2 files changed, 73 insertions, 52 deletions
diff --git a/Documentation/networking/ip-sysctl.txt b/Documentation/networking/ip-sysctl.txt
index a2c893a7475d..ab65714d95fc 100644
--- a/Documentation/networking/ip-sysctl.txt
+++ b/Documentation/networking/ip-sysctl.txt
@@ -304,57 +304,6 @@ tcp_low_latency - BOOLEAN
        changed would be a Beowulf compute cluster.
        Default: 0
-tcp_westwood - BOOLEAN
-        Enable TCP Westwood+ congestion control algorithm.
-        TCP Westwood+ is a sender-side only modification of the TCP Reno 
-        protocol stack that optimizes the performance of TCP congestion 
-        control. It is based on end-to-end bandwidth estimation to set 
-        congestion window and slow start threshold after a congestion 
-        episode. Using this estimation, TCP Westwood+ adaptively sets a 
-        slow start threshold and a congestion window which takes into 
-        account the bandwidth used  at the time congestion is experienced. 
-        TCP Westwood+ significantly increases fairness wrt TCP Reno in 
-        wired networks and throughput over wireless links.   
-        Default: 0
-tcp_vegas_cong_avoid - BOOLEAN
-        Enable TCP Vegas congestion avoidance algorithm.
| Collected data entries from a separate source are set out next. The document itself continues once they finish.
(** C3: destruction always unlinks the thumbnail.  For an owned video it
    also unlinks the media file, the torrent and the preview and hands the
    payload {name, remoteId: id} to the peer directory; for a mirrored
    video the thumbnail removal is the only task. *)
Theorem afterDestroy_runs (C : Constants) (env : Env) (sched : list nat) (s : State) :
  let v := st_video s in
  let payload := [ ("name", JsStr (name v)); ("remoteId", JsStr (id v)) ] in
  let issued := drop (length (st_calls s)) (st_calls (afterDestroy C env sched s).2) in
  length (afterDestroy_tasks C env v) = (if isOwned v then 5 else 1)
  ∧ st_calls (afterDestroy C env sched s).2 = st_calls s ++ issued
  ∧ issued =
      FsUnlink (CONFIG_STORAGE_THUMBNAILS_DIR C +:+ getThumbnailName v)
      :: (if isOwned v then
            [ FsUnlink (CONFIG_STORAGE_VIDEOS_DIR C +:+ getVideoFilename v);
              FsUnlink (CONFIG_STORAGE_TORRENTS_DIR C +:+ getTorrentName v);
              FsUnlink (CONFIG_STORAGE_PREVIEWS_DIR C +:+ getPreviewName v);
              FriendsRemoveVideo payload ]
            ++ match friends_broadcast_result env payload with
               | Some _ => [ LoggerError "Cannot broadcast the removal to friends" ]
               | None => []
               end
          else [])
  ∧ (FriendsRemoveVideo payload ∈ issued ↔ isOwned v = true)
  ∧ st_video (afterDestroy C env sched s).2 = v.
Proof.
  intros v payload issued.
  destruct (afterDestroy_state C env sched s) as [Hcalls Hv].
  assert (issued = afterDestroy_calls C env v) as Hissued.
  { unfold issued. rewrite Hcalls. by rewrite drop_app_length. }
  rewrite Hissued. split; [|split; [done|split; [done|split; [|done]]]].
  - unfold afterDestroy_tasks. by destruct (isOwned v).
  - unfold afterDestroy_calls. fold payload.
    destruct (isOwned v); split; try done.
    + intros _. right. right. right. right. left.
    + intros Hin. apply elem_of_cons in Hin as [Hin|Hin]; [done|].
      by apply elem_of_nil in Hin.
Qed.

(** C8: the task that notifies the peers hands the payload to the peer
    directory and calls back without an error, however the broadcast ends;
    the outcome of the destruction does not depend on how the broadcast
    ends, and an error it reports is the error of one of the unlinks. *)
Theorem notifyFriends_never_fails (C : Constants) (env : Env) (sched : list nat)
    (s : State) (b : option Error) :
  let v := st_video s in
  let payload := [ ("name", JsStr (name v)); ("remoteId", JsStr (id v)) ] in
  let env' := with_broadcast_result b env in
  (notifyFriendsTask env' s).1 = inr JsUndefined
  ∧ FriendsRemoveVideo payload ∈ st_calls (notifyFriendsTask env' s).2
  ∧ (afterDestroy C env' sched s).1 = (afterDestroy C env sched s).1
  ∧ ∀ e, (afterDestroy C env' sched s).1 = inl e →
      ∃ path, fs_unlink_result env path = Some e
        ∧ FsUnlink path ∈ st_calls (afterDestroy C env' sched s).2.
Proof.
  intros v payload env'.
  split; [|split; [|split]].
  - unfold notifyFriendsTask, removeVideoToFriends. munfold. cbn.
    by destruct b.
  - unfold notifyFriendsTask, removeVideoToFriends. munfold. cbn.
    fold v. fold payload.
    destruct b; cbn; rewrite ?elem_of_app, ?list_elem_of_singleton; auto.
  - unfold afterDestroy. munfold. rewrite !parallel_unfold. cbn [fst snd].
    unfold afterDestroy_tasks. destruct (isOwned (st_video s)); cbn [app].
    + unfold removeThumbnail, removeFile, removeTorrent, removePreview,
        notifyFriendsTask, removeVideoToFriends.
      run_hook. cbn.
      by destruct b, (friends_broadcast_result env _).
    + unfold removeThumbnail. run_hook. reflexivity.
  - intros e He.
    destruct (afterDestroy_state C env' sched s) as [Hcalls _].
    rewrite Hcalls. clear Hcalls. unfold afterDestroy_calls.
    revert He. unfold afterDestroy. munfold. cbn [fst snd].
    intros He. apply parallel_error_from_task in He as [i Hi].
    revert Hi. unfold afterDestroy_tasks. fold v.
    destruct (isOwned v); cbn [app].
    + unfold removeThumbnail, removeFile, removeTorrent, removePreview,
        notifyFriendsTask, removeVideoToFriends.
      run_hook. fold v.
      destruct i as [|[|[|[|[|i]]]]]; cbn; intros Hi;
        try (destruct b; cbn in Hi; done);
        match type of Hi with
        | Some (outcome_of_err (fs_unlink_result env ?p)) = _ =>
            exists p; split;
            [ by destruct (fs_unlink_result env p); cbn in Hi; simplify_eq
            | rewrite elem_of_app; right;
              rewrite !elem_of_cons; auto 10 ]
        end.
    + unfold removeThumbnail. run_hook. fold v.
      destruct i as [|i]; cbn; intros Hi; [|done].
      match type of Hi with
      | Some (outcome_of_err (fs_unlink_result env ?p)) = _ =>
          exists p; split;
          [ by destruct (fs_unlink_result env p); cbn in Hi; simplify_eq
          | rewrite elem_of_app; right; rewrite !elem_of_cons; auto ]
      end.
Qed.

(** ** Validation *)

Lemma is_lower_hex_spec (c : ascii) : is_lower_hex c = true ↔ c ∈ hex_digits.
Proof.
  assert (is_lower_hex c = bool_decide (c ∈ hex_digits)) as ->.
  { destruct c as [[] [] [] [] [] [] [] []]; vm_compute; reflexivity. }
  apply bool_decide_eq_true.
Qed.

Lemma isVideoInfoHashValid_pattern (s : string) :
  isVideoInfoHashValid s = true ↔ matches_infoHash_pattern s.
Proof.
  unfold isVideoInfoHashValid, matches_infoHash_pattern.
  rewrite andb_true_iff, Nat.eqb_eq, forallb_forall.
  split.
  - intros [Hlen Hall]. exists (list_ascii_of_string s).
    split; [by rewrite string_of_list_ascii_of_string|]. split.
    + rewrite <- Hlen. clear. induction s as [|c s IH]; cbn; [done|]. by rewrite IH.
    + apply Forall_forall. intros c Hc. apply is_lower_hex_spec, Hall.
      by apply list_elem_of_In.
  - intros (cs & -> & Hlen & Hall). rewrite list_ascii_of_string_of_list_ascii.
    split.
    + rewrite <- Hlen. clear. induction cs as [|c cs IH]; cbn; [done|]. by rewrite IH.
    + intros c Hc. apply is_lower_hex_spec.
      rewrite Forall_forall in Hall. by apply Hall, list_elem_of_In.
Qed.

Lemma validation_errors_nil_infoHash (env : Env) (v : Video) :
  validation_errors env v = [] → isVideoInfoHashValid (infoHash v) = true.
Proof.
  unfold validation_errors. intros H.
  repeat (apply app_eq_nil in H as [? H]).
  by destruct (isVideoInfoHashValid (infoHash v)).
Qed.

(** ** Creation *)

(** The image tasks neither read the info-hash nor change the instance. *)
Lemma generateImage_state (env : Env) (videoPath folder imageName : string)
    (size : option string) (s : State) :
  let options :=
    {| th_filename := imageName; th_count := 1; th_folder := folder; th_size := size |} in
  generateImage env videoPath folder imageName size s =
  (match ffmpeg_thumbnail_result env videoPath options with
   | Some err => inl err
   | None => inr (JsStr imageName)
   end,
   {| st_video := st_video s;
      st_calls := st_calls s ++ [ FfmpegThumbnail videoPath options ] |}).
Proof.
  unfold generateImage. munfold. cbn.
  by destruct (ffmpeg_thumbnail_result env videoPath _).
Qed.

(** The first task either leaves the instance as it is or commits an
    info-hash on it. *)
Lemma createTorrentTask_video (C : Constants) (env : Env) (videoPath : string) (s : State) :
  st_video (createTorrentTask C env videoPath s).2 = st_video s
  ∨ ∃ h, st_video (createTorrentTask C env videoPath s).2 = set_infoHash h (st_video s).
Proof.
  unfold createTorrentTask, validate_asCallback, validate. munfold. cbn.
  destruct (createTorrent_result env _ _) as [err|torrent]; [by left|]. cbn.
  destruct (fs_writeFile_result env _ _) as [err|]; [by left|]. cbn.
  right. exists (parseTorrent_infoHash env torrent).
  destruct (validation_errors env _); [done|].
  by destruct (sequelize_validate_rejects env).
Qed.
-        TCP Vegas is a sender-side only change to TCP that anticipates
-        the onset of congestion by estimating the bandwidth. TCP Vegas
-        adjusts the sending rate by modifying the congestion
-        window. TCP Vegas should provide less packet loss, but it is
-        not as aggressive as TCP Reno.
-        Default:0
-tcp_bic - BOOLEAN
-        Enable BIC TCP congestion control algorithm.
-        BIC-TCP is a sender-side only change that ensures a linear RTT
-        fairness under large windows while offering both scalability and
-        bounded TCP-friendliness. The protocol combines two schemes
-        called additive increase and binary search increase. When the
-        congestion window is large, additive increase with a large
-        increment ensures linear RTT fairness as well as good
-        scalability. Under small congestion windows, binary search
-        increase provides TCP friendliness.
-        Default: 0
-tcp_bic_low_window - INTEGER
-        Sets the threshold window (in packets) where BIC TCP starts to
-        adjust the congestion window. Below this threshold BIC TCP behaves
-        the same as the default TCP Reno. 
-        Default: 14
-tcp_bic_fast_convergence - BOOLEAN
-        Forces BIC TCP to more quickly respond to changes in congestion
-        window. Allows two flows sharing the same connection to converge
-        more rapidly.
-        Default: 1
-tcp_default_win_scale - INTEGER
-        Sets the minimum window scale TCP will negotiate for on all
-        conections.
-        Default: 7
 tcp_tso_win_divisor - INTEGER
       This allows control over what percentage of the congestion window
       can be consumed by a single TSO frame.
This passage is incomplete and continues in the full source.